Forty years from now, a young lad sitting on his granddad's knee will ask, "Hey grandpa, what did you do during the great Squamish Business Improvement Area debacle?"
The BIA is beginning to sound more like a soon-to-be defunct airline than the pathway to a revitalized downtown.It looks like the days of Triple "A" municipal politics are back; acrimony, allegations and accusations are flying as fast and furiously as hungry eagles beating a hasty retreat from Brackendale after the salmon carcasses dry up.
As our council and local merchants squabble over baubles, the opportunity to realize the full potential of this town slips away. For those of us viewing this charade from the sidelines, the proverbial fecal matter has hit the rotating blades, and we're not talking about recently dropped doggie puddin' gracing the sidewalks of Cleveland Avenue.

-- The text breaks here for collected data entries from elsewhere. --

(** The pieces of a split contain no separator. *)
Lemma split_on_no_sep sep s w : w ∈ split_on sep s → str_any sep w = false.
Proof.
  revert w. induction s as [|a s IH]; simpl; intros w.
  - by intros ->%list_elem_of_singleton.
  - destruct (sep a) eqn:Ha.
    + intros [->|Hw]%elem_of_cons; auto.
    + destruct (split_on sep s) as [|w' ws] eqn:Hs; [by destruct (split_on_not_nil sep s)|].
      intros [->|Hw]%elem_of_cons; simpl.
      * rewrite Ha. apply IH, elem_of_cons. by left.
      * apply IH, elem_of_cons. by right.
Qed.

Lemma split_on_single sep s : str_any sep s = false → split_on sep s = [s].
Proof.
  induction s as [|a s IH]; simpl; [done|]. intros [Ha Hs]%orb_false_iff. by rewrite Ha, IH.
Qed.

Lemma split_on_app_sep (c : ascii) s1 s2 :
  split_on (is_char c) (s1 +:+ String c s2) = split_on (is_char c) s1 ++ split_on (is_char c) s2.
Proof.
  induction s1 as [|a s1 IH]; str_simpl.
  - assert (is_char c c = true) as -> by by apply is_char_true. done.
  - destruct (is_char c a); [by rewrite IH|]. rewrite IH.
    destruct (split_on (is_char c) s1) eqn:Hs; [|done].
    by destruct (split_on_not_nil (is_char c) s1).
Qed.

Lemma str_app_inv_head s t1 t2 : s +:+ t1 = s +:+ t2 → t1 = t2.
Proof. induction s; intros; str_simpl; auto. Qed.

Lemma str_app_assoc s1 s2 s3 : s1 +:+ (s2 +:+ s3) = (s1 +:+ s2) +:+ s3.
Proof. induction s1; str_simpl; congruence. Qed.

Lemma str_app_nil_r s : s +:+ "" = s.
Proof. induction s as [|a s IH]; [done|]. by rewrite str_app_cons, IH. Qed.

Lemma length_str_app s t :
  String.length (s +:+ t) = (String.length s + String.length t)%nat.
Proof. induction s as [|a s IH]; [done|]. rewrite str_app_cons. simpl. by rewrite IH. Qed.

(** Appended texts of equal length split in one way. *)
Lemma str_app_inv s1 s2 t1 t2 :
  String.length s1 = String.length s2 → s1 +:+ t1 = s2 +:+ t2 → s1 = s2 ∧ t1 = t2.
Proof.
  revert s2. induction s1 as [|a s1 IH]; intros [|b s2] Hl H; simpl in Hl; try lia; [done|].
  rewrite !str_app_cons in H. injection H as -> H.
  destruct (IH s2) as [-> ->]; [lia|done|done].
Qed.

Lemma str_app_inv_tail s1 s2 t : s1 +:+ t = s2 +:+ t → s1 = s2.
Proof.
  intros H. apply (str_app_inv s1 s2 t t); [|done].
  apply (f_equal String.length) in H. rewrite !length_str_app in H. lia.
Qed.

#[export] Hint Rewrite strip_prefix_some starts_with_iff contains_str_iff is_char_true : cycle_rw.

(** * Trimmed text *)

(** The encoding of a whitespace character. *)
Definition ws_seq (l : list ascii) : bool :=
  match l with
  | [a] => ws1 a
  | [a; b] => ws2 a b
  | [a; b; c] => ws3 a b c
  | _ => false
  end.

(** The front of [l] is no whitespace: [trim_front] leaves it. *)
Definition front_kept (l : list ascii) : Prop := trim_front l = l.

Lemma trim_front_length l : length (trim_front l) ≤ length l.
Proof.
  induction l as [l IH] using (induction_ltof1 _ (@length _)); unfold ltof in IH.
  destruct l as [|a [|b [|c l]]]; simpl; repeat case_match; simpl; try lia;
    match goal with |- length (trim_front ?k) ≤ _ => pose proof (IH k ltac:(simpl; lia)); simpl in *; lia end.
Qed.

Lemma front_kept_cons a l : front_kept (a :: l) ↔
  ws1 a = false ∧ (∀ b k, l = b :: k → ws2 a b = false) ∧ (∀ b c k, l = b :: c :: k → ws3 a b c = false).
Proof.
  unfold front_kept. simpl.
  assert (∀ k m, length k ≤ length m → trim_front k = a :: m → False) as Hno.
  { intros k m Hle Heq%(f_equal length). pose proof (trim_front_length k). simpl in Heq. lia. }
  destruct (ws1 a); [split; [intros Heq; destruct (Hno l l); done|naive_solver]|].
  destruct l as [|b l]; [split; naive_solver|].
  destruct (ws2 a b) eqn:H2.
  { split; [intros Heq; destruct (Hno l (b :: l)); simpl; [lia|done]|].
    intros (_&H2'&_). rewrite (H2' _ _ eq_refl) in H2. done. }
  destruct l as [|c l]; [split; [intros _; naive_solver|done]|].
  destruct (ws3 a b c) eqn:H3; [|split; [intros _; naive_solver|done]].
  split; [intros Heq; destruct (Hno l (b :: c :: l)); simpl; [lia|done]|].
  intros (_&_&H3'). rewrite (H3' _ _ _ eq_refl) in H3. done.
Qed.

Lemma trim_front_kept l : front_kept (trim_front l).
Proof.
  induction l as [l IH] using (induction_ltof1 _ (@length _)); unfold ltof in IH.
  destruct l as [|a l]; [done|].
  destruct (decide (front_kept (a :: l))) as [Hk|Hk]; [by rewrite Hk|].
  assert (∃ k, length k < length (a :: l) ∧ trim_front (a :: l) = trim_front k) as (k&Hlt&->); [|by apply IH].
  unfold front_kept in Hk. simpl in *. destruct (ws1 a); [exists l; simpl; split; [lia|done]|].
  destruct l as [|b l]; [done|]. destruct (ws2 a b); [exists l; simpl; split; [lia|done]|].
  destruct l as [|c l]; [done|]. destruct (ws3 a b c); [exists l; simpl; split; [lia|done]|done].
Qed.

Lemma front_kept_prefix l k : front_kept (l ++ k) → front_kept l.
Proof.
  destruct l as [|a l]; [done|]. simpl. rewrite !front_kept_cons. intros (H1&H2&H3). split_and!; [done| |].
  - intros b m ->. by apply (H2 b (m ++ k)).
  - intros b c m ->. by apply (H3 b c (m ++ k)).
Qed.

(** What [trim_back_rev] removes altogether is made of whitespace. *)
Lemma trim_back_all l : trim_back_rev l = [] → l ≠ [] →
  ∃ w k, ws_seq w = true ∧ reverse l = w ++ k.
Proof.
  induction l as [l IH] using (induction_ltof1 _ (@length _)); unfold ltof in IH. intros Hnil Hne.
  assert (∀ r w, length r < length l → reverse l = reverse r ++ w → ws_seq w = true → trim_back_rev r = [] →
            ∃ w k, ws_seq w = true ∧ reverse l = w ++ k) as Hstep.
  { intros r w Hlt Heq Hw Hr. destruct (decide (r = [])) as [->|Hr'].
    - exists w, []. rewrite Heq, app_nil_r. done.
    - destruct (IH r Hlt Hr Hr') as (w'&k&Hw'&Hk). exists w', (k ++ w). rewrite Heq, Hk, app_assoc. done. }
  destruct l as [|a l]; [done|]. simpl in Hnil.
  destruct (ws1 a) eqn:H1; [apply (Hstep l [a]); simpl; [lia|by rewrite reverse_cons|done|done]|].
  destruct l as [|b l]; [done|].
  destruct (ws2 b a) eqn:H2.
  { apply (Hstep l [b; a]); simpl; [lia|by rewrite !reverse_cons, <-app_assoc|done|done]. }
  destruct l as [|c l]; [done|]. destruct (ws3 c b a) eqn:H3; [|done].
  apply (Hstep l [c; b; a]); simpl; [lia|by rewrite !reverse_cons, <-!app_assoc|done|done].
Qed.

Lemma chars_str_app l k : chars_str (l ++ k) = chars_str l +:+ chars_str k.
Proof. induction l as [|a l IH]; simpl; [done|]. by rewrite IH. Qed.
Lemma str_chars_app s t : str_chars (s +:+ t) = str_chars s ++ str_chars t.
Proof. induction s as [|a s IH]; [done|]. rewrite str_app_cons. simpl. by rewrite IH. Qed.
Lemma str_chars_chars l : str_chars (chars_str l) = l.
Proof. induction l as [|a l IH]; [done|]. simpl. by rewrite IH. Qed.
Lemma chars_str_nil l : chars_str l = "" → l = [].
Proof. by destruct l. Qed.

(** A text is blank when nothing of it is left after its leading whitespace. *)
Lemma blank_iff s : is_blank s = true ↔ trim_front (str_chars s) = [].
Proof.
  unfold is_blank, trim. set (f := trim_front (str_chars s)). split.
  - intros Ht. destruct (chars_str _) eqn:Hs in Ht; [|done].
    apply chars_str_nil, (f_equal reverse) in Hs. rewrite reverse_involutive, reverse_nil in Hs.
    destruct (decide (f = [])) as [|Hne]; [done|].
    apply trim_back_all in Hs as (w&k&Hw&Heq).
    2:{ intros Hr%(f_equal reverse). rewrite reverse_involutive in Hr. done. }
    rewrite reverse_involutive in Heq. pose proof (trim_front_kept (str_chars s)) as Hk. fold f in Hk.
    rewrite Heq in Hk.
    destruct w as [|a [|b [|c [|? ?]]]]; try done; simpl in Hw, Hk; apply front_kept_cons in Hk as (H1&H2&H3).
    + congruence.
    + rewrite (H2 b k eq_refl) in Hw. done.
    + rewrite (H3 b c k eq_refl) in Hw. done.
  - by intros ->.
Qed.
Lemma front_kept_not_blank s : s ≠ "" → front_kept (str_chars s) → is_blank s = false.
Proof.
  intros Hne Hk. apply not_true_iff_false. rewrite blank_iff, Hk. by destruct s.
Qed.

Lemma trim_front_kept_str s : front_kept (str_chars (trim s)).
Proof.
  unfold trim. rewrite str_chars_chars. set (f := trim_front (str_chars s)).
  assert (∃ k, f = reverse (trim_back_rev (reverse f)) ++ k) as [k Hk].
  { assert (∀ l, ∃ k, reverse l = reverse (trim_back_rev l) ++ k) as Hpre.
    { intros l. induction l as [l IH] using (induction_ltof1 _ (@length _)); unfold ltof in IH.
      assert (∀ r w, length r < length l → l = w ++ r → trim_back_rev l = trim_back_rev r →
                ∃ k, reverse l = reverse (trim_back_rev l) ++ k) as Hstep.
      { intros r w Hlt Heq Hr. destruct (IH r Hlt) as [k Hk]. rewrite Hr. rewrite Heq, reverse_app, Hk.
        exists (k ++ reverse w). by rewrite app_assoc. }
      destruct l as [|a l]; [by exists []|].
      destruct (ws1 a) eqn:H1; [apply (Hstep l [a]); simpl; [lia|done|by rewrite H1]|].
      destruct l as [|b l]; [exists []; simpl; by rewrite H1, app_nil_r|].
      destruct (ws2 b a) eqn:H2; [apply (Hstep l [a; b]); simpl; [lia|done|by rewrite H1, H2]|].
      destruct l as [|c l]; [exists []; simpl; by rewrite H1, H2, app_nil_r|].
      destruct (ws3 c b a) eqn:H3; [apply (Hstep l [a; b; c]); simpl; [lia|done|by rewrite H1, H2, H3]|].
      exists []. simpl. by rewrite H1, H2, H3, app_nil_r. }
    destruct (Hpre (reverse f)) as [k Hk]. exists k. by rewrite <-Hk, reverse_involutive. }
  apply (front_kept_prefix _ k). rewrite <-Hk. apply trim_front_kept.
Qed.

Here is a simple message to the folks duking it out over the downtown reno: don't blow this or the moniker ornamenting our banner-strewn streets will soon become "The Misadventure Capital of Canada!"
Just picture a swarm of cruise ship denizens, disembarking from their floating buffet at the top of Howe Sound. Some will explore the charms of our new waterfront development, and a few adventurous types will no doubt partake of the physical activities so readily available here. But the majority likely will not haul their calorie-blossomed frames up the back of the Chief.

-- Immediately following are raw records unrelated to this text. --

(* ===== verification/Paths.v ===== *)
(** The path rules of workflow-core/src/path.rs, on [/]-separated text. *)
From Stdlib Require Import Ascii String.
From S2P Require Import Prelude Text.

Definition is_slash : ascii → bool := is_char slash.

(** The byte at an index, [as_bytes().get(i)]. *)
Definition byte_at (i : nat) (s : string) : option ascii := str_chars s !! i.

Definition safe_segment (segment : string) : bool :=
  negb (bool_decide (segment = "")) && negb (bool_decide (segment = ".")) &&
  negb (bool_decide (segment = "..")).

Definition is_safe_relative (path : string) : bool :=
  negb (bool_decide (path = "")) &&
  negb (contains_char backslash path) &&
  negb (starts_with "/" path) &&
  negb (match byte_at 1 path with Some byte => is_char colon byte | None => false end) &&
  forallb safe_segment (split_on is_slash path).

(** [a.strip_prefix(b).is_some_and(|suffix| suffix.starts_with('/'))]. *)
Definition extends_path (longer shorter : string) : bool :=
  match strip_prefix shorter longer with Some suffix => starts_with "/" suffix | None => false end.

Definition overlaps (first second : string) : bool :=
  bool_decide (first = second) || extends_path first second || extends_path second first.

(** * Paths as lists of segments *)

Definition segments (path : string) : list string := split_on is_slash path.

(** Not empty, not absolute, and every one of [Path::components] a normal one;
    that iterator skips empty segments, and [.] but for a first one. *)
Definition all_components_normal (path : string) : bool :=
  negb (bool_decide (path = "")) && negb (starts_with "/" path) &&
  negb (bool_decide (head (segments path) = Some ".")) &&
  forallb (λ segment, negb (bool_decide (segment = ".."))) (segments path).

Fixpoint join_segments (l : list string) : string :=
  match l with
  | [] => ""
  | [w] => w
  | w :: l' => w +:+ String slash (join_segments l')
  end.

Lemma join_segments_cons w x l :
  join_segments (w :: x :: l) = w +:+ String slash (join_segments (x :: l)).
Proof. done. Qed.

Lemma join_segments_split s : join_segments (segments s) = s.
Proof.
  unfold segments. induction s as [|a s IH]; [done|]. simpl.
  pose proof (split_on_not_nil is_slash s) as Hne.
  destruct (split_on is_slash s) as [|w l] eqn:Hs; [done|].
  destruct (is_slash a) eqn:Ha.
  - apply is_char_true in Ha as ->. by rewrite join_segments_cons, IH.
  - destruct l as [|x l]; [by rewrite <-IH|].
    rewrite join_segments_cons in IH |- *. by rewrite <-IH.
Qed.

Lemma segments_inj s t : segments s = segments t → s = t.
Proof. intros H. by rewrite <-(join_segments_split s), <-(join_segments_split t), H. Qed.

Lemma join_segments_app l x k : l ≠ [] →
  join_segments (l ++ x :: k) = join_segments l +:+ String slash (join_segments (x :: k)).
Proof.
  intros Hl. induction l as [|w [|y l] IH]; [done|done|].
  change ((w :: y :: l) ++ x :: k) with (w :: y :: (l ++ x :: k)).
  rewrite !join_segments_cons, <-!str_app_assoc, str_app_cons. do 2 f_equal. by apply IH.
Qed.

(** A path extends another when it continues it after a separator. *)
Lemma extends_path_iff longer shorter :
  extends_path longer shorter = true ↔
  ∃ rest, segments longer = segments shorter ++ rest ∧ rest ≠ [].
Proof.
  unfold extends_path. split.
  - destruct (strip_prefix shorter longer) as [suffix|] eqn:Hs; [|done].
    apply strip_prefix_some in Hs as ->. intros [r ->]%starts_with_iff.
    exists (segments r). rewrite str_app_cons, str_app_nil. unfold segments.
    split; [apply (split_on_app_sep slash)|apply split_on_not_nil].
  - intros ([|x rest]&Hseg&?); [done|].
    assert (longer = shorter +:+ String slash (join_segments (x :: rest))) as ->.
    { rewrite <-(join_segments_split longer), Hseg, join_segments_app.
      - by rewrite join_segments_split.
      - apply split_on_not_nil. }
    assert (∀ r, strip_prefix shorter (shorter +:+ r) = Some r) as ->
      by (intros; by apply strip_prefix_some).
    apply starts_with_iff. by exists (join_segments (x :: rest)).
Qed.

(** Two paths overlap when one is the other or lies below it. *)
Lemma overlaps_iff first second :
  overlaps first second = true ↔
  segments first `prefix_of` segments second ∨ segments second `prefix_of` segments first.
Proof.
  unfold overlaps. rewrite !orb_true_iff, bool_decide_eq_true, !extends_path_iff. split.
  - intros [[->|(r&->&_)]|(r&->&_)]; eauto using prefix_app_r.
  - intros [[[|x r] H]|[[|x r] H]]; rewrite ?(right_id_L [] (++)) in H;
      try (apply segments_inj in H); eauto 10.
Qed.

Lemma overlaps_sym a b : overlaps a b = overlaps b a.
Proof.
  apply eq_true_iff_eq. rewrite !overlaps_iff. tauto.
Qed.

Lemma overlaps_refl a : overlaps a a = true.
Proof. by apply overlaps_iff; left. Qed.

(** Two paths that do not overlap have no common path below them. *)
Lemma disjoint_paths a b p :
  overlaps a b = false →
  segments a `prefix_of` segments p → segments b `prefix_of` segments p → False.
Proof.
  intros Hab Ha Hb. assert (overlaps a b = true); [|congruence].
  apply overlaps_iff. destruct (prefix_weak_total _ _ _ Ha Hb); auto.
Qed.

Lemma safe_relative_segments path : is_safe_relative path = true →
  Forall (λ w, w ≠ "" ∧ w ≠ "." ∧ w ≠ "..") (segments path).
Proof.
  unfold is_safe_relative. intros. to_prop.
  apply Forall_forall. intros w Hw.
  assert (safe_segment w = true) as Hsafe.
  { eapply forallb_forall; [done|]. by apply list_elem_of_In. }
  unfold safe_segment in Hsafe. to_prop. done.
Qed.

More importantly, once our waterborne guests realize that the Heart of Sea to Sky could use a bypass operation, the closest they will come to any semblance of exploratory behaviour downtown will be to hang out for awhile in the virtual reality of the Adventure Centre, or trek around the miles of aisles at the new Wal-Mart.
Many towns south of the border, like LaConnor and Cannon Beach, and Chemainus and Ladysmith on the Island, have become tourist magnets because they have pooled their efforts to offer attractive buildings and prominent, eye-catching historical attractions.
Somehow the little bean counter in all of us realizes that even a small chunk of the $4.5 million we tossed at the Adventure Centre could have gone a long way towards a paint and siding makeover for some of the more disadvantaged structures downtown. But let's not go there. That suggestion could trigger an episode of weeping, wailing, and gnashing of teeth of Biblical proportions.
If the downtown is everybody's business, and it should be if we buy into the new scheme of things, we need to find a formula that spreads the cost of the BIA plan more fairly.
If not, let's just move on and admit that this town has no center of gravity and is basically a galaxy of fragmented communities.